++++ Information supplied
(* ===== verification/Sanitize.v ===== *)
(** * The Renamer's name policy ([src/rename.go])

    The three regular expressions of [rename.go] (lines 12-16) are classes of
    single runes, so Go's [ReplaceAllString] replaces each matching rune by the
    replacement text, left to right, and [MatchString] of the anchored
    [validNamePattern] asks that the name is non-empty and made of allowed
    runes only. This file models them, [sanitizeName] (lines 130-134), the
    skip test of the scan callback (line 64), the stem/extension split
    (lines 74-76) and the collision candidates [fmt.Sprintf("%s_%d%s", ...)]
    (line 83), with the properties the Renamer relies on: sanitized names
    use allowed runes only, valid names are left alone, sanitizing is a
    per-character substitution and idempotent, and distinct suffixes give
    distinct candidates. *)

From stdpp Require Import base list sets strings.
From S2P Require Import Prelude GoStrings.

(** ** Character classes *)

(** [[0-9a-zA-Z._\-]]. *)
Definition is_allowed (c : rune) : bool :=
  ((48 <=? c) && (c <=? 57))%N || ((65 <=? c) && (c <=? 90))%N
  || ((97 <=? c) && (c <=? 122))%N
  || N.eqb c r_dot || N.eqb c r_underscore || N.eqb c r_minus.

(** [allowedChars = regexp.MustCompile(`[^0-9a-zA-Z._+\-]`)]. *)
Definition allowedChars (c : rune) : bool := negb (is_allowed c || N.eqb c r_plus).

(** [plusChar = regexp.MustCompile(`[+]`)]. *)
Definition plusChar (c : rune) : bool := N.eqb c r_plus.

(** [validNamePattern.MatchString(s)] with
    [validNamePattern = regexp.MustCompile(`^[0-9a-zA-Z._\-]+$`)]. *)
Definition validNamePattern (s : name) : bool :=
  match s with [] => false | _ :: _ => forallb is_allowed s end.

(** [re.ReplaceAllString(s, repl)] for a regular expression [re] that matches
    exactly one rune of a class: every rune of the class is replaced. *)
Fixpoint ReplaceAllString (re : rune -> bool) (s repl : name) : name :=
  match s with
  | [] => []
  | c :: s' => (if re c then repl else [c]) ++ ReplaceAllString re s' repl
  end.

(** [strings.Contains(s, "+")]. *)
Definition containsPlus (s : name) : bool := existsb plusChar s.

(** [sanitizeName] (lines 130-134). *)
Definition sanitizeName (n : name) : name :=
  let n := ReplaceAllString plusChar n ⟨"_PLUS_"⟩ in
  ReplaceAllString allowedChars n ⟨"__"⟩.

(** The skip test of the scan callback (line 64): the name is left alone. *)
Definition alreadyValid (oldName : name) : bool :=
  validNamePattern oldName && negb (containsPlus oldName).

(** Lines 74-76: [ext := filepath.Ext(base)], [nameOnly := strings.TrimSuffix(base, ext)]. *)
Definition split_ext (base : name) : name * name :=
  let ext := Ext base in (TrimSuffix base ext, ext).

(** Line 83: [fmt.Sprintf("%s_%d%s", nameOnly, suffix, ext)]. *)
Definition candidate (nameOnly ext : name) (suffix : nat) : name :=
  nameOnly ++ [r_underscore] ++ itoa suffix ++ ext.

(** The per-character reference reading of the spec: [+] becomes [_PLUS_],
    every other rune outside [[0-9A-Za-z._-]] becomes [__]. *)
Definition sanitize_rune (c : rune) : name :=
  if plusChar c then ⟨"_PLUS_"⟩ else if is_allowed c then [c] else ⟨"__"⟩.

(** ** Lemmas on the classes and on [ReplaceAllString] *)

Lemma ReplaceAllString_app re s t repl :
  ReplaceAllString re (s ++ t) repl = ReplaceAllString re s repl ++ ReplaceAllString re t repl.
Proof. induction s as [|c s IH]; simpl; [done|]. by rewrite IH, app_assoc. Qed.

Lemma ReplaceAllString_id re s repl :
  forallb (fun c => negb (re c)) s = true -> ReplaceAllString re s repl = s.
Proof.
  induction s as [|c s IH]; simpl; [done|]. intros H. bool_to_prop.
  destruct (re c); [done|]. simpl. by rewrite IH.
Qed.

Lemma plus_not_allowed : is_allowed r_plus = false.
Proof. reflexivity. Qed.

Lemma allowed_not_plus c : is_allowed c = true -> plusChar c = false.
Proof. unfold plusChar. intros H. apply N.eqb_neq. intros ->. done. Qed.

Lemma allowedChars_allowed c : is_allowed c = true -> allowedChars c = false.
Proof. unfold allowedChars. by intros ->. Qed.

Lemma underscore_allowed : forallb is_allowed ⟨"_PLUS_"⟩ = true /\ forallb is_allowed ⟨"__"⟩ = true.
Proof. split; reflexivity. Qed.

Lemma is_allowed_digit c : (48 <= c <= 57)%N -> is_allowed c = true.
Proof.
  intros [H1 H2]. unfold is_allowed.
  by rewrite (proj2 (N.leb_le 48 c) H1), (proj2 (N.leb_le c 57) H2).
Qed.

#[export] Hint Resolve allowed_not_plus allowedChars_allowed is_allowed_digit : mtbls.
#[export] Hint Rewrite ReplaceAllString_app : mtbls_rw.

(** The first pass leaves no [+]; afterwards [allowedChars] and "not allowed"
    coincide. *)
Lemma ReplaceAllString_plus_rune c :
  ReplaceAllString allowedChars (ReplaceAllString plusChar [c] ⟨"_PLUS_"⟩) ⟨"__"⟩
  = sanitize_rune c.
Proof.
  unfold sanitize_rune, plusChar, allowedChars. simpl.
  destruct (N.eqb c r_plus) eqn:Hp; [reflexivity|].
  simpl. rewrite Hp, orb_false_r. by destruct (is_allowed c).
Qed.

Lemma forallb_allowed_app s t :
  forallb is_allowed (s ++ t) = forallb is_allowed s && forallb is_allowed t.
Proof. apply forallb_app. Qed.

#[export] Hint Rewrite forallb_allowed_app : mtbls_rw.

Lemma sanitize_rune_allowed c : forallb is_allowed (sanitize_rune c) = true.
Proof.
  unfold sanitize_rune. destruct (plusChar c); [done|].
  destruct (is_allowed c) eqn:E; simpl; [by rewrite E|done].
Qed.

Lemma sanitize_rune_id c : is_allowed c = true -> sanitize_rune c = [c].
Proof. intros H. unfold sanitize_rune. by rewrite allowed_not_plus, H. Qed.

Lemma sanitizeName_cons c n : sanitizeName (c :: n) = sanitize_rune c ++ sanitizeName n.
Proof.
  unfold sanitizeName. change (c :: n) with ([c] ++ n).
  by rewrite !ReplaceAllString_app, ReplaceAllString_plus_rune.
Qed.

#[export] Hint Rewrite sanitizeName_cons : mtbls_rw.

(** ** Properties of [sanitizeName] *)

(** C8: the two regular-expression passes of [sanitizeName] are the
    per-character substitution the spec describes: [+] becomes [_PLUS_] and
    each other disallowed rune becomes [__] on its own. *)
Theorem sanitizeName_per_character n : sanitizeName n = flat_map sanitize_rune n.
Proof. induction n as [|c n IH]; [done|]. by rewrite sanitizeName_cons, IH. Qed.

Lemma sanitize_allowed n : forallb is_allowed (sanitizeName n) = true.
Proof.
  induction n as [|c n IH]; [done|].
  rewrite sanitizeName_cons, forallb_app, IH, sanitize_rune_allowed. done.
Qed.

(** C9: a sanitized name is made of runes of [[0-9A-Za-z._-]] only. *)
Theorem sanitizeName_allowed n : forallb is_allowed (sanitizeName n) = true.
Proof. apply sanitize_allowed. Qed.

Lemma sanitizeName_id_allowed n : forallb is_allowed n = true -> sanitizeName n = n.
Proof.
  induction n as [|c n IH]; simpl; [done|]. intros H. bool_to_prop.
  by rewrite sanitizeName_cons, sanitize_rune_id, IH.
Qed.

(** C11: sanitizing twice is sanitizing once. *)
Theorem sanitizeName_idempotent n : sanitizeName (sanitizeName n) = sanitizeName n.
Proof. apply sanitizeName_id_allowed, sanitize_allowed. Qed.

(** [sanitizeName] leaves exactly the names made of allowed runes unchanged. *)
Lemma sanitizeName_fixed_iff n : sanitizeName n = n <-> forallb is_allowed n = true.
Proof.
  split; [|apply sanitizeName_id_allowed].
  intros H. rewrite <- H. apply sanitize_allowed.
Qed.

Lemma containsPlus_allowed n : forallb is_allowed n = true -> containsPlus n = false.
Proof.
  induction n as [|c n IH]; simpl; [done|]. intros H. bool_to_prop.
  by rewrite allowed_not_plus, IH.
Qed.

(** C10: the skip test of the scan callback (line 64) holds exactly for the
    non-empty names that [sanitizeName] leaves unchanged: the
    [oldName == sanitized] re-check of line 69 only ever fires for the empty
    name, and the [!strings.Contains(oldName, "+")] conjunct is implied by
    the pattern. *)
Theorem alreadyValid_iff n : alreadyValid n = true <-> n <> [] /\ sanitizeName n = n.
Proof.
  rewrite sanitizeName_fixed_iff. unfold alreadyValid, validNamePattern.
  destruct n as [|c n']; [naive_solver|].
  split.
  - intros H. bool_to_prop. done.
  - intros [_ H]. rewrite H, containsPlus_allowed by done. done.
Qed.

(** A name that passes the skip test is its own sanitized form. *)
Lemma alreadyValid_sanitize n : alreadyValid n = true -> sanitizeName n = n.
Proof.
  unfold alreadyValid, validNamePattern. destruct n as [|c n']; [done|].
  intros H. bool_to_prop. by apply sanitizeName_id_allowed.
Qed.



(** ** Collision candidates *)


Lemma itoa_nonempty n : itoa n <> [].
Proof.
  unfold itoa. destruct (Nat.to_uint n) eqn:E; try discriminate.
  exfalso. apply (f_equal Nat.of_uint) in E as E'.
  rewrite DecimalNat.Unsigned.of_to in E'. simpl in E'. subst n. discriminate E.
Qed.

(** A candidate is never the sanitized name itself: it is longer. *)
Lemma candidate_ne_base nameOnly ext i : candidate nameOnly ext i <> nameOnly ++ ext.
Proof.
  unfold candidate. intros H. apply (f_equal length) in H.
  rewrite !length_app in H. simpl in H.
  pose proof (itoa_nonempty i). destruct (itoa i); [done|]. simpl in H. lia.
Qed.

Lemma candidate_allowed nameOnly ext i :
  forallb is_allowed nameOnly = true -> forallb is_allowed ext = true ->
  forallb is_allowed (candidate nameOnly ext i) = true.
Proof.
  intros H1 H2. unfold candidate. rewrite !forallb_app, H1, H2.
  enough (forallb is_allowed (itoa i) = true) as -> by done.
  apply forallb_forall. intros c Hc.
  apply is_allowed_digit, (itoa_digits i). by apply list_elem_of_In.
Qed.

(** Stem and extension of a sanitized name are made of allowed runes. *)
Lemma split_ext_allowed base :
  forallb is_allowed base = true ->
  forallb is_allowed (split_ext base).1 = true /\ forallb is_allowed (split_ext base).2 = true.
Proof.
  intros H. unfold split_ext; simpl.
  rewrite <- (TrimSuffix_Ext base), forallb_app in H. by bool_to_prop.
Qed.

#[export] Hint Resolve sanitize_allowed candidate_allowed : mtbls.

(** ** Concrete names *)

(** The spec's scenario: [a+b c.d] becomes [a_PLUS_b__c.d]. *)
Example sanitize_scenario : sanitizeName ⟨"a+b c.d"⟩ = ⟨"a_PLUS_b__c.d"⟩.
Proof. reflexivity. Qed.

(** Sanitizing is not injective: [a b] and [a?b] both become [a__b]. *)
Example sanitize_not_injective : sanitizeName ⟨"a b"⟩ = sanitizeName ⟨"a?b"⟩.
Proof. reflexivity. Qed.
++++++++
*What to produce*. Return every line holding the word "candidates" from the records.

*Task answer*.
    (lines 74-76) and the collision candidates [fmt.Sprintf("%s_%d%s", ...)]
    distinct candidates. *)
(** ** Collision candidates *)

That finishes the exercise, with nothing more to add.